-- ACTION ITEM --
Note how many lines of the data below hold the word "tasks", then give that number with no other text.

-- DATA FOR PROCESSING --
Lemma run_known d0 tr s PS :
  wf_queue q dq d0 → run d0 tr s →
  Forall (known (stream_books q payload_key PS (history d0 tr))) (states d0 tr).
Proof.
  intros [Hwf _] Hrun. apply (steps_consistent q payload_key) in Hrun; [|done].
  apply Forall_forall. intros d Hd. by eapply consistent_known.
Qed.

(** The balance alone, whatever the entries are. *)
Lemma plain_balanced d0 tr s :
  payload_key ≠ NUM_RECEIVES → wf_queue q dq d0 → run d0 tr s →
  in_stream_queue q dq payload_key c d0 ++ sent_by tr ⊆+
    in_stream_queue q dq payload_key c (shared s) ++ acked_by (message (history d0 tr)) tr.
Proof.
  intros Hpk Hwf Hrun.
  destruct (stream_balanced oc delivery_size q pq dq payload_key c is_usize (λ _, True)
    (λ _, True) (λ _, True) (history d0 tr) Hpk) with d0 tr s as (_&_&_&Hsub);
    [done..|by apply Forall_true|by apply Forall_true|by apply Forall_true|by eapply run_known
    |done| |done].
  apply Forall_forall. by intros [].
Qed.

(** C2: at-least-once delivery of the stream queue.  Whatever clients and
    background tasks of a stream queue run, in whatever interleaving of their
    calls, on a server whose replies may get lost, with threads that crash at
    any point: at every moment, each message that was in the queue or has been
    sent or scheduled with success is in the stream, the delayed set or the
    dead-letter queue, unless an ack has been started of an entry of the
    stream that had it.  Messages are counted, and an entry that an acker
    names is looked up in the history of the stream. *)
Theorem streams_at_least_once d0 tr s :
  payload_key ≠ NUM_RECEIVES → wf_queue q dq d0 → run d0 tr s →
  in_stream_queue q dq payload_key c d0 ++ sent_by tr ⊆+
    in_stream_queue q dq payload_key c (shared s) ++ acked_by (message (history d0 tr)) tr.
Proof. apply plain_balanced. Qed.

(** The fields of an entry that [internal_to_stream_payload] writes. *)
Definition well_formed_fields (K : N → Prop) (G : bytes → Prop) (fs : list (string * bytes)) : Prop :=
  ∃ p n, K n ∧ G p ∧ fs = internal_to_stream_payload (mkInternalPayload p n) payload_key.

Lemma well_formed_fields_content K (G : bytes → Prop) fs :
  payload_key ≠ NUM_RECEIVES → well_formed_fields K G fs → G (fields_content payload_key fs).
Proof.
  intros Hpk (p&n&_&Hp&->). unfold fields_content. by rewrite entry_content_written.
Qed.

(** C7: the type of a stream queue.  Let the payloads of the queue have any
    property [G]: its stream and its delayed set hold well-formed entries of
    such payloads, and its dead-letter queue such payloads.  Then after any
    interleaving of clients and tasks, with lost replies and crashes, in which
    only such payloads have been sent, this is still so, and each entry of the
    stream is parsed with its payload, unless it has been received
    [usize::MAX] times.  Unlike the list queue's, deliveries need not be of
    such payloads: an acker holds an ID only. *)
Theorem stream_entries_well_formed (G : bytes → Prop) d0 tr s :
  payload_key ≠ NUM_RECEIVES → wf_queue q dq d0 →
  Forall (λ e, well_formed_fields is_usize G e.2) (entries (stream_at q d0)) →
  Forall (well_formed is_usize G) (elements (members dq d0)) → Forall G (dlq_at c d0) →
  run d0 tr s → Forall (carries G (λ _, True)) (started tr) →
  Forall (λ e, ∃ p n, is_usize n ∧ G p ∧ holds payload_key e (p, n) ∧
      (n < USIZE_MAX → internal_from_stream oc (read_entry e) payload_key =
                       Done (Ok (mkInternalPayload p (n + 1)))))
    (entries (stream_at q (shared s))) ∧
  Forall (well_formed is_usize G) (elements (members dq (shared s))) ∧ Forall G (dlq_at c (shared s)).
Proof.
  intros Hpk Hwf Hfs Hdelayed Hdead Hrun Hcarries.
  destruct (stream_balanced oc delivery_size q pq dq payload_key c is_usize G (well_formed is_usize G)
    (well_formed_fields is_usize G) (history d0 tr) Hpk (well_formed_written (c := c) G) (well_formed_content _ G))
    with d0 tr s as (Hall&Hmem&HGs&_); [| |done|done|done|done|by eapply run_known|done|done|].
  - intros [p n] Hn Hp. by exists p, n.
  - intros fs. by apply well_formed_fields_content.
  - split; [|done]. eapply Forall_impl; [exact Hall|]. intros [i fs] (p&n&Hn&Hp&Heq).
    simpl in Heq. subst fs. exists p, n. split_and!; [done|done|done|]. intros Hlt.
    rewrite stream_entry_parse by done. by rewrite decide_False.
Qed.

-- WORKED SOLUTION --
2